» Work instructions
Across the entries below, how many lines contain the string "save"? Give only the count.
━━━━━━━━━━
(* ===== verification/Lexer.v ===== *)
(** * The lexer

    fai-syntax's [lexer.rs].  The methods read the text from the byte position on and move the
    position; slicing off a character boundary panics, as does a position beyond 32 bits.  A
    [while] loop takes fuel. *)

From S2P Require Import Prelude Text Literals Lines Tokens.
From stdpp Require Import list strings.
From Stdlib Require Import Ascii ZArith.

(** [Lexed], and the state of [Lexer]. *)
Record Lexed := MkLexed { ld_tokens : list Token; ld_comments : list Comment; ld_diagnostics : list Diagnostic }.
Record Lexer := MkLexer { pos : nat; out : Lexed }.

Definition newline_char : char := 10%Z.
Definition return_char : char := 13%Z.
Definition tab_char : char := 9%Z.
Definition double_quote : char := 34%Z.

Definition is_space (c : char) : bool :=
  bool_decide (c ∈ [ch " "; tab_char; newline_char; return_char]).
Definition is_ident_start (c : char) : bool := is_ascii_alphabetic c || (c =? ch "_")%Z.
Definition is_ident_continue (c : char) : bool := is_ascii_alphanumeric c || (c =? ch "_")%Z.
Definition is_operator_char : char -> bool := in_class "!$%&*+-/:<=>?@^|~".

(** The token of an identifier's lexeme, and of an operator's; single punctuation. *)
Definition ident_kind (lexeme : text) : run TokenKind :=
  if decide (lexeme = txt "_") then Done Underscore
  else match keyword lexeme with
       | Some k => Done k
       | None =>
           first ← unwrap (head (into_bytes lexeme));
           Done (if is_ascii_uppercase first then UpperIdent else LowerIdent)
       end.
Definition operator_kind (lexeme : text) : TokenKind :=
  if decide (lexeme = txt "=") then Equals
  else if decide (lexeme = txt "|") then Pipe
  else if decide (lexeme = txt ":") then Colon
  else if decide (lexeme = txt "::") then ColonColon
  else if decide (lexeme = txt "->") then Arrow
  else Operator.
Definition punct (c : char) : option TokenKind :=
  snd <$> head (filter (fun p => p.1 = c)
    [(ch "(", LParen); (ch ")", RParen); (ch "[", LBracket); (ch "]", RBracket);
     (ch "{", LBrace); (ch "}", RBrace); (ch ",", Comma); (ch ".", Dot)]).

Section Lex.
Context (source : nat) (txt_ : text).

(** ** The cursor *)

Definition rest : SR Lexer text := asks (fun s => unwrap (str_from txt_ (pos s))).
Definition starts_with (prefix : text) : SR Lexer bool :=
  r ← rest; mret (bool_decide (prefix `prefix_of` r)).
Definition nth_char (n : nat) : SR Lexer (option char) := r ← rest; mret (r !! n).
Definition peek : SR Lexer (option char) := nth_char 0.
Definition advance (n : nat) : SR Lexer () := modify (fun s => MkLexer (pos s + n) (out s)).
Definition bump : SR Lexer (option char) :=
  c ← peek;
  match c with
  | Some c => _ ← advance (len_utf8 c); mret (Some c)
  | None => mret None
  end.
Definition eat (c : char) : SR Lexer bool :=
  next ← peek;
  if decide (next = Some c) then _ ← advance (len_utf8 c); mret true else mret false.
Definition here : SR Lexer nat := asks (fun s => Done (pos s)).
Definition offset_here : SR Lexer nat := asks (fun s => unwrap (from_usize (pos s))).
Definition range_from (start : nat) : SR Lexer TextRange :=
  start ← asks (fun _ => unwrap (from_usize start));
  stop ← offset_here;
  asks (fun _ => new_range start stop).
(** [&self.text[start..self.pos]] *)
Definition lexeme_from (start : nat) : SR Lexer text :=
  asks (fun s => unwrap (str_get txt_ start (pos s))).

(** [while peek().is_some_and(p) { self.pos += width }] *)
Fixpoint eat_while (fuel : nat) (p : char -> bool) (width : char -> nat) : SR Lexer () :=
  match fuel with
  | 0 => fun _ => Exhausted
  | S fuel =>
      c ← peek;
      match c with
      | Some c => if p c then _ ← advance (width c); eat_while fuel p width else mret ()
      | None => mret ()
      end
  end.
Definition single (c : char) : nat := 1.
Definition skip_whitespace (fuel : nat) : SR Lexer () := eat_while fuel is_space len_utf8.
(** [peek().is_some_and(p)] *)
Definition next_is (p : char -> bool) : SR Lexer bool :=
  c ← peek; mret (match c with Some c => p c | None => false end).

(** ** Emitting *)

Definition emit (f : Lexed -> Lexed) : SR Lexer () := modify (fun s => MkLexer (pos s) (f (out s))).
Definition push_token (kind : TokenKind) (range : TextRange) : SR Lexer () := emit (fun o =>
  MkLexed (ld_tokens o ++ [MkToken kind range]) (ld_comments o) (ld_diagnostics o)).
Definition push_comment (kind : CommentKind) (range : TextRange) : SR Lexer () := emit (fun o =>
  MkLexed (ld_tokens o) (ld_comments o ++ [MkComment kind range]) (ld_diagnostics o)).
Definition error (code : SyntaxCode) (range : TextRange) : SR Lexer () := emit (fun o =>
  MkLexed (ld_tokens o) (ld_comments o) (ld_diagnostics o ++ [MkDiagnostic code source range])).
Definition error_from (code : SyntaxCode) (start : nat) : SR Lexer () :=
  range ← range_from start; error code range.
Definition token_from (kind : TokenKind) (start : nat) : SR Lexer () :=
  range ← range_from start; push_token kind range.

(** ** Comments *)

Definition not_line_end (c : char) : bool := negb (bool_decide (c = newline_char) || bool_decide (c = return_char)).
Definition line_comment (fuel start : nat) : SR Lexer () :=
  three ← starts_with (txt "///");
  four ← (if three : bool then starts_with (txt "////") else mret false);
  _ ← eat_while fuel not_line_end len_utf8;
  range ← range_from start;
  push_comment (if three && negb four then Doc_comment else Line_comment) range.

Fixpoint block_loop (fuel start depth : nat) : SR Lexer () :=
  match fuel with
  | 0 => fun _ => Exhausted
  | S fuel =>
      if depth =? 0 then mret () else
      c ← peek;
      match c with
      | None => error_from UNTERMINATED_BLOCK_COMMENT start
      | Some c =>
          opening ← starts_with (txt "(*");
          if opening : bool then
            _ ← advance 2; depth ← asks (fun _ => unwrap (u32_succ depth)); block_loop fuel start depth
          else
            closing ← starts_with (txt "*)");
            if closing : bool then _ ← advance 2; block_loop fuel start (depth - 1)
            else _ ← advance (len_utf8 c); block_loop fuel start depth
      end
  end.
Definition block_comment (fuel start : nat) : SR Lexer () :=
  _ ← advance 2;
  _ ← block_loop fuel start 1;
  range ← range_from start;
  push_comment Block_comment range.

(** ** Strings and escapes *)

(** The loop over hexadecimal digits: whether there was one, and their value while it fits. *)
Fixpoint hex_loop (fuel : nat) (any : bool) (value : option Z) : SR Lexer (bool * option Z) :=
  match fuel with
  | 0 => fun _ => Exhausted
  | S fuel =>
      c ← peek;
      match c ≫= digit_value with
      | Some digit =>
          _ ← advance 1;
          hex_loop fuel true (n ← value;
            let n := (n * 16)%Z in
            if (n <? 2 ^ 32)%Z then (let n := (n + digit)%Z in if (n <? 2 ^ 32)%Z then Some n else None) else None)
      | None => mret (any, value)
      end
  end.
Definition unicode_escape_body (fuel : nat) : SR Lexer bool :=
  opened ← eat (ch "{");
  if opened : bool then
    '(any, value) ← hex_loop fuel false (Some 0%Z);
    closed ← eat (ch "}");
    mret (any && closed && bool_decide (is_Some (value ≫= char_from_u32)))
  else mret false.

Definition simple_escape (c : char) : bool :=
  bool_decide (c ∈ double_quote :: txt "ntr0\'").
(** [escape]: the cursor is just after the backslash. *)
Definition escape (fuel : nat) : SR Lexer () :=
  p ← here;
  let start := p - 1 in
  c ← peek;
  match c with
  | Some c =>
      if simple_escape c then advance 1
      else if (c =? ch "u")%Z then
        _ ← advance 1;
        valid ← unicode_escape_body fuel;
        if valid : bool then mret () else error_from INVALID_ESCAPE start
      else _ ← advance (len_utf8 c); error_from INVALID_ESCAPE start
  | None => error_from INVALID_ESCAPE start
  end.

Fixpoint string_loop (fuel start : nat) : SR Lexer () :=
  match fuel with
  | 0 => fun _ => Exhausted
  | S fuel' =>
      c ← peek;
      match c with
      | None => error_from UNTERMINATED_STRING start
      | Some c =>
          if (c =? newline_char)%Z then error_from UNTERMINATED_STRING start
          else if (c =? double_quote)%Z then advance 1
          else if (c =? ch "\")%Z then
            _ ← advance 1; _ ← escape fuel; string_loop fuel' start
          else _ ← advance (len_utf8 c); string_loop fuel' start
      end
  end.
(** [string] *)
Definition lex_string (fuel start : nat) : SR Lexer () :=
  _ ← advance 1; _ ← string_loop fuel start; token_from T_String start.

(** ** Character literals and type variables *)

Definition char_literal (fuel start : nat) : SR Lexer () :=
  _ ← advance 1;
  c ← peek;
  _ ← match c with
      | Some c =>
          if (c =? ch "\")%Z then _ ← advance 1; escape fuel
          else if negb (c =? ch "'")%Z && negb (c =? newline_char)%Z then advance (len_utf8 c)
          else mret ()
      | None => mret ()
      end;
  closed ← eat (ch "'");
  if closed : bool then token_from T_Char start else error_from INVALID_CHAR_LITERAL start.

Definition type_var (fuel start : nat) : SR Lexer () :=
  _ ← advance 1;
  named ← next_is is_ident_start;
  if named : bool then _ ← eat_while fuel is_ident_continue len_utf8; token_from TypeVar start
  else error_from INVALID_CHAR_LITERAL start.

Definition quote (fuel start : nat) : SR Lexer () :=
  c1 ← nth_char 1; c2 ← nth_char 2;
  match c1 with
  | Some c =>
      if (c =? ch "\")%Z then char_literal fuel start
      else if (c =? ch "'")%Z then _ ← advance 2; error_from INVALID_CHAR_LITERAL start
      else if bool_decide (c2 = Some (ch "'")) && negb (c =? newline_char)%Z then char_literal fuel start
      else type_var fuel start
  | None => type_var fuel start
  end.

(** ** Numbers *)

Definition digit_or_separator (c : char) : bool := is_ascii_digit c || (c =? ch "_")%Z.
Definition consume_digits (fuel : nat) : SR Lexer () := eat_while fuel digit_or_separator single.

(** The digits of a base, and whether one was not a separator. *)
Definition base_digit (base c : char) : bool :=
  (if base =? ch "x" then is_ascii_hexdigit c || (c =? ch "_")
   else if base =? ch "o" then char_between "0" "7" c || (c =? ch "_")
   else (c =? ch "0") || (c =? ch "1") || (c =? ch "_"))%Z.
Fixpoint base_loop (fuel : nat) (base : char) (any : bool) : SR Lexer bool :=
  match fuel with
  | 0 => fun _ => Exhausted
  | S fuel =>
      c ← peek;
      match c with
      | Some c =>
          if base_digit base c
          then _ ← advance 1; base_loop fuel base (any || negb (c =? ch "_")%Z)
          else mret any
      | None => mret any
      end
  end.

(** An integer with a base prefix: whether it has digits. *)
Definition base_number (fuel : nat) : SR Lexer bool :=
  _ ← advance 1;
  c ← bump;
  base_loop fuel (to_ascii_lowercase (default (ch "x") c)) false.

(** The exponent, if there is one; otherwise the position is restored. *)
Definition exponent (fuel : nat) (is_float : bool) : SR Lexer bool :=
  starts ← next_is (in_class "eE");
  if starts : bool then
    save ← here;
    _ ← advance 1;
    signed ← next_is (in_class "+-");
    _ ← (if signed : bool then advance 1 else mret ());
    digits ← next_is is_ascii_digit;
    if digits : bool then _ ← consume_digits fuel; mret true
    else _ ← modify (fun s => MkLexer save (out s)); mret is_float
  else mret is_float.

(** Digits, a fraction and an exponent: whether it is a float. *)
Definition decimal_number (fuel : nat) : SR Lexer bool :=
  _ ← consume_digits fuel;
  dot ← next_is (fun c => c =? ch ".")%Z;
  after ← nth_char 1;
  is_float ← (if dot && match after with Some c => is_ascii_digit c | None => false end
              then _ ← advance 1; _ ← consume_digits fuel; mret true
              else mret false);
  exponent fuel is_float.

(** Trailing identifier characters: whether there are none. *)
Definition no_suffix (fuel : nat) : SR Lexer bool :=
  suffix ← next_is is_ident_continue;
  if suffix : bool then _ ← eat_while fuel is_ident_continue len_utf8; mret false else mret true.

Definition number (fuel start : nat) : SR Lexer () :=
  zero ← next_is (fun c => c =? ch "0")%Z;
  prefix ← nth_char 1;
  '(is_float, ok) ←
    (if zero && match prefix with Some c => in_class "xXoObB" c | None => false end
     then any ← base_number fuel; mret (false, any)
     else is_float ← decimal_number fuel; mret (is_float, true));
  plain ← no_suffix fuel;
  range ← range_from start;
  _ ← (if negb (ok && plain) then error INVALID_NUMBER range
       else if is_float : bool then mret ()
       else lexeme ← lexeme_from start;
            if decide (decode_int_literal (into_bytes lexeme) = None)
            then error INVALID_NUMBER range else mret ());
  push_token (if is_float : bool then T_Float else T_Int) range.

(** ** Identifiers, operators and punctuation *)

Definition ident (fuel start : nat) : SR Lexer () :=
  _ ← eat_while fuel is_ident_continue len_utf8;
  lexeme ← lexeme_from start;
  kind ← asks (fun _ => ident_kind lexeme);
  token_from kind start.

Definition operator_or_unknown (fuel start : nat) : SR Lexer () :=
  c ← bump;
  match c with
  | None => mret ()
  | Some c =>
      next ← peek;
      if bool_decide (c = ch "[") && bool_decide (next = Some (ch "|"))
      then _ ← advance 1; token_from LArrayBracket start
      else if bool_decide (c = ch "|") && bool_decide (next = Some (ch "]"))
      then _ ← advance 1; token_from RArrayBracket start
      else match punct c with
      | Some kind => token_from kind start
      | None =>
          if is_operator_char c then
            _ ← eat_while fuel is_operator_char single;
            range ← range_from start;
            lexeme ← lexeme_from start;
            push_token (operator_kind lexeme) range
          else error_from UNEXPECTED_CHAR start
      end
  end.

(** ** The loop *)

Definition lex_one (fuel start : nat) (c : char) : SR Lexer () :=
  slashes ← starts_with (txt "//");
  if (c =? ch "/")%Z && slashes then line_comment fuel start
  else
    comment ← starts_with (txt "(*");
    if (c =? ch "(")%Z && comment then block_comment fuel start
    else if (c =? double_quote)%Z then lex_string fuel start
    else if (c =? ch "'")%Z then quote fuel start
    else if is_ascii_digit c then number fuel start
    else if is_ident_start c then ident fuel start
    else operator_or_unknown fuel start.

Fixpoint lex_loop (fuel : nat) (inner : nat) : SR Lexer () :=
  match fuel with
  | 0 => fun _ => Exhausted
  | S fuel =>
      _ ← skip_whitespace inner;
      start ← here;
      c ← peek;
      match c with
      | None => offset ← offset_here; push_token Eof (empty_range offset)
      | Some c => _ ← lex_one inner start c; lex_loop fuel inner
      end
  end.

(** [lex], every loop with the same fuel. *)
Definition lex (fuel : nat) : run Lexed :=
  '(_, s) ← lex_loop fuel fuel (MkLexer 0 (MkLexed [] [] []));
  Done (out s).
End Lex.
━━━━━━━━━━
» Solution to the problem
2